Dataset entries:
----------------------------------------

Record NetworkResponse := {
  AccessPoints : list AccessPointOverview;
  NetRoster : list RosterMember;
  NetNodes : list GraphNode;
  NetEdges : list GraphEdge;
  NetGeneratedAt : time;
  NetNextPageCursor : string;
  NetTotalRows : Z;
  NetFocusReason : string;
  Report : Metadata NetworkFilters;
}.

(** ** Requests *)

Definition with_page (cursor : string) (size : Z) (f : NetworkFilters) : NetworkFilters := {|
  NetLocationIDs := NetLocationIDs f; NetSensorIDs := NetSensorIDs f; NetObservedAfter := NetObservedAfter f;
  NetObservedBefore := NetObservedBefore f; SourceMAC := SourceMAC f; SourceMACs := SourceMACs f; NetSSID := NetSSID f;
  Query := Query f; NetAPBSSID := NetAPBSSID f; NetPageSize := size; NetPageCursor := cursor;
  IncludeHints := IncludeHints f |}.

Definition network_page_size (size : Z) : Z :=
  let size := if size <=? 0 then 50 else size in if 199 <? size then 199 else size.

Definition normalize_network (f : NetworkFilters) : NetworkFilters + app_error :=
  let f := {|
    NetLocationIDs := NormalizeGraphList (NetLocationIDs f); NetSensorIDs := NormalizeGraphList (NetSensorIDs f);
    NetObservedAfter := NetObservedAfter f; NetObservedBefore := NetObservedBefore f;
    SourceMAC := ToLower (TrimSpace (SourceMAC f)); SourceMACs := NormalizeLowerList (SourceMACs f);
    NetSSID := TrimSpace (NetSSID f); Query := TrimSpace (Query f); NetAPBSSID := ToLower (TrimSpace (NetAPBSSID f));
    NetPageSize := network_page_size (NetPageSize f); NetPageCursor := NetPageCursor f;
    IncludeHints := IncludeHints f |} in
  if negb (is_empty (NetAPBSSID f)) && negb (MacPattern (NetAPBSSID f))
  then inr (Validation "unsupported graph kind: invalid AP BSSID")
  else if match NetObservedAfter f, NetObservedBefore f with Some a, Some b => negb (a <? b) | _, _ => false end
  then inr (Validation "observed_after must be before observed_before")
  else inl f.

(** ** The evidence *)

Section network.
Context {J : GraphJSON} {C : CursorCodec} {RJ : RequestJSON NetworkFilters}.
Context (st : evidence_store) (graph : graph_store) (now : time).

Definition display_name (mac : string) : option string := mjoin (display_names st !! mac).

(** The conditions of networkEvidence on a row of search_documents. *)
Definition networkEvidence (f : NetworkFilters) (row : event_row) : bool :=
  let d := doc row in
  String.eqb (doc_source_kind row) "event" && String.eqb (doc_status row) "active"
  && clause_holds display_name d QualifyingAP
  && in_list (NetLocationIDs f) (c_location_id d) && in_list (NetSensorIDs f) (c_sensor_id d)
  && in_list (NormalizeLowerList (SourceMACs f ++ [SourceMAC f])) (c_source_mac d)
  && (is_empty (NetAPBSSID f) || is_true (c_bssid d) (fun b => String.eqb b (NetAPBSSID f)))
  && match NetObservedAfter f with Some t => is_true (c_observed_at d) (fun o => t <=? o) | None => true end
  && match NetObservedBefore f with Some t => is_true (c_observed_at d) (fun o => o <? t) | None => true end
  && (is_empty (Query f) || clause_holds display_name d (EntityScope (ToLower (Query f))))
  && (is_empty (NetSSID f) || Contains (ToLower (coalesce (c_ssid d))) (ToLower (NetSSID f))).

Definition evidence (f : NetworkFilters) : list event_row := List.filter (networkEvidence f) (documents st).

(** The columns of the evidence, none of which is null there. *)
Definition e_bssid (row : event_row) : string := coalesce (c_bssid (doc row)).
Definition e_mac (row : event_row) : string := coalesce (c_source_mac (doc row)).
Definition e_time (row : event_row) : time := default time_zero (c_observed_at (doc row)).

Definition null_time (f : list Z -> Z) (l : list Z) : option time := match l with [] => None | _ => Some (f l) end.

(** [MAX] of texts, where there is one. *)
Definition max_text (l : list string) : option string :=
  match l with [] => None | x :: l => Some (fold_left (fun a b => if str_ltb a b then b else a) l x) end.

(** ** Access points *)

Definition overview_of (rows : list event_row) (bssid : string) : AccessPointOverview :=
  let group := members e_bssid rows bssid in
  {| BSSID := bssid; Name := default "" (max_text (omap (fun row => QueryScope.null_if_empty (c_ssid (doc row))) group));
     IdentifierCount := count_distinct e_mac group; FirstObserved := min_of (e_time <$> group);
     LastObserved := max_of (e_time <$> group);
     EvidenceStatus := "searchable evidence; freshness and capture coverage unverified" |}.

Definition overviews (f : NetworkFilters) : list AccessPointOverview :=
  overview_of (evidence f) <$> group_keys e_bssid (evidence f).

(** [ORDER BY COUNT(DISTINCT source_mac) DESC,bssid ASC] *)
Definition overview_less : AccessPointOverview -> AccessPointOverview -> bool :=
  less_then IdentifierCount (flip_less Z.ltb) id (less_on BSSID str_ltb).

(** [HAVING count < c OR (count = c AND bssid > b)], once there is a cursor. *)
Definition overview_after (c : pageCursor) (ap : AccessPointOverview) : bool :=
  is_empty (NodeAfter c)
  || (IdentifierCount ap <? CountAfter c)
  || ((IdentifierCount ap =? CountAfter c) && str_ltb (NodeAfter c) (BSSID ap)).

Definition with_node_after (bssid : string) (count : Z) (c : pageCursor) : pageCursor := {|
  Version := Version c; Resource := Resource c; Fingerprint := Fingerprint c; NodeAfter := bssid;
  EdgeAfter := EdgeAfter c; DeviceAfter := DeviceAfter c; TimeAfter := TimeAfter c; CountAfter := count;
  NodesDone := NodesDone c; EdgesDone := EdgesDone c |}.

(** Rows behind a cursor in an order, one more than a page, and the cursor that
    stands behind the page when the extra row is there. *)
Definition keyset_page {A} (less : A -> A -> bool) (after : pageCursor -> A -> bool)
    (move : A -> pageCursor -> pageCursor) (size : Z) (c : pageCursor) (rows : list A) : list A * string :=
  let '(page, more) := cut_page size (ordered less (size + 1) (List.filter (after c) rows)) in
  (page, if more then match last page with Some end_ => encodePageCursor (move end_ c) | None => "" end else "").

Definition overview_page (f : NetworkFilters) (c : pageCursor) : list AccessPointOverview * string :=
  keyset_page overview_less overview_after (fun end_ => with_node_after (BSSID end_) (IdentifierCount end_))
    (NetPageSize f) c (overviews f).

(** ** The roster of an access point *)

Definition member_of (rows : list event_row) (mac : string) : RosterMember :=
  let group := members e_mac rows mac in
  {| MemberMAC := mac; MemberName := default "" (display_name mac); MemberFirst := min_of (e_time <$> group);
     MemberLast := max_of (e_time <$> group); MemberRecords := count_distinct doc_id group |}.

Definition roster (f : NetworkFilters) : list RosterMember := member_of (evidence f) <$> group_keys e_mac (evidence f).

Definition with_device_after (mac : string) (c : pageCursor) : pageCursor := {|
  Version := Version c; Resource := Resource c; Fingerprint := Fingerprint c; NodeAfter := NodeAfter c;
  EdgeAfter := EdgeAfter c; DeviceAfter := mac; TimeAfter := TimeAfter c; CountAfter := CountAfter c;
  NodesDone := NodesDone c; EdgesDone := EdgesDone c |}.

(** [ORDER BY e.source_mac] *)
Definition member_less : RosterMember -> RosterMember -> bool := less_on MemberMAC str_ltb.

(** [WHERE e.source_mac > m], once there is a cursor. *)
Definition member_after (c : pageCursor) (m : RosterMember) : bool :=
  is_empty (DeviceAfter c) || str_ltb (DeviceAfter c) (MemberMAC m).

Definition roster_page (f : NetworkFilters) (c : pageCursor) : list RosterMember * string :=
  keyset_page member_less member_after (fun end_ => with_device_after (MemberMAC end_)) (NetPageSize f) c (roster f).

(** *** Its graph *)

Definition member_node (m : RosterMember) : GraphNode :=
  plain_node (device_id (MemberMAC m)) "device" (if is_empty (MemberName m) then MemberMAC m else MemberName m) (MemberMAC m)
    "" None (Some (MemberFirst m)) (Some (MemberLast m)).

Definition member_edge (bssid : string) (m : RosterMember) : GraphEdge := {|
  EvidenceStart := None; EvidenceEnd := None; ExpiresAt := None; Graph.ProjectionWatermark := None; ProjectedAt := None;
  Range := None; EdgeID := "observed:" +:+ MemberMAC m +:+ ":" +:+ bssid; Source := device_id (MemberMAC m);
  Target := ap_id bssid; EdgeKind := "association"; Weight := Some (f64_of_Z (MemberRecords m));
  WeightBasis := "searchable_record_count"; EdgeLabel := "Observed AP context"; TreeRole := "" |}.

Definition hint_kinds : list string := ["cluster_member"; "rf_proximity"; "roaming"; "same_channel"; "vendor_link"].

Definition hint_filters : GraphFilters := {|
  Hierarchy := false; RootBSSID := ""; RootNodeID := ""; Projection := ""; IncludeIdentity := false;
  Graph.LocationIDs := []; Graph.SensorIDs := []; FilterMAC := ""; FilterSSID := ""; FilterKinds := [];
  EdgeKinds := hint_kinds; FilterThreatOnly := false; After := None; Before := None; Hops := 0; Limit := 200;
  Scope := ""; PageCursor := ""; PageSize := 0 |}.

(** The identity clusters that the hints name as targets and the nodes lack. *)
Definition cluster_ids (nodes : list GraphNode) (hints : list GraphEdge) : list string :=
  missing_ids (ids_of nodes) (Target <$> List.filter (fun e => String.eqb (EdgeKind e) "cluster_member") hints).

Definition cluster_rows (nodes : list GraphNode) (hints : list GraphEdge) : list graphNodeRow :=
  let ids := cluster_ids nodes hints in
  let budget := 200 - Z.of_nat (length nodes) in
  if (0 <? Z.of_nat (length ids)) && (0 <? budget)
  then ordered (less_on row_node_id str_ltb) budget
         (List.filter (fun r => String.eqb (row_node_kind r) "identity_cluster" && bool_decide (row_node_id r ∈ ids))
            (legacy_nodes graph))
  else [].

(** Clusters up to 200 nodes, and the hints between known nodes. *)
Definition add_hints (nodes : list GraphNode) (edges : list GraphEdge) : list GraphNode * list GraphEdge :=
  let hints := fetchGraphEdges graph now hint_filters nodes true in
  let clusters := cluster_rows nodes hints in
  let keep := ids_of nodes ++ (row_node_id <$> clusters) in
  (nodes ++ (graphNodeFromRow <$> clusters),
   edges ++ List.filter (fun e => bool_decide (Source e ∈ keep) && bool_decide (Target e ∈ keep)) hints).

Definition focus_node (bssid : string) (last : option time) : GraphNode :=
  plain_node (ap_id bssid) "ap" bssid "" bssid last None None.

Definition roster_graph (f : NetworkFilters) (last : option time) (page : list RosterMember)
    : list GraphNode * list GraphEdge :=
  let nodes := focus_node (NetAPBSSID f) last :: (member_node <$> page) in
  let edges := member_edge (NetAPBSSID f) <$> page in
  if IncludeHints f then add_hints nodes edges else (nodes, edges).

(** ** The report *)

Definition network_basis : string :=
  "retained active searchable wireless records; unknown roles included, self/broadcast/unspecified addresses excluded; multi-AP identifiers count at each AP".

Definition network_meta (identity : NetworkFilters) (grain meaning : string) (first last : option time)
    (loaded total : Z) : Metadata NetworkFilters :=
  observed_between first last (New identity grain meaning network_basis loaded (Some total)).

Definition no_focus_reason : string :=
  "No qualifying AP evidence in the selected searchable scope. Capture coverage is unverified.".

----------------------------------------

PROBLEM DESCRIPTION: Please give back, exactly as it stands above, the stretch from the line with "f) (c_sensor_id d)" through the line with "t) | None => true end", and no line outside it.

EXERCISE RESPONSE:
  && in_list (NetLocationIDs f) (c_location_id d) && in_list (NetSensorIDs f) (c_sensor_id d)
  && in_list (NormalizeLowerList (SourceMACs f ++ [SourceMAC f])) (c_source_mac d)
  && (is_empty (NetAPBSSID f) || is_true (c_bssid d) (fun b => String.eqb b (NetAPBSSID f)))
  && match NetObservedAfter f with Some t => is_true (c_observed_at d) (fun o => t <=? o) | None => true end
  && match NetObservedBefore f with Some t => is_true (c_observed_at d) (fun o => o <? t) | None => true end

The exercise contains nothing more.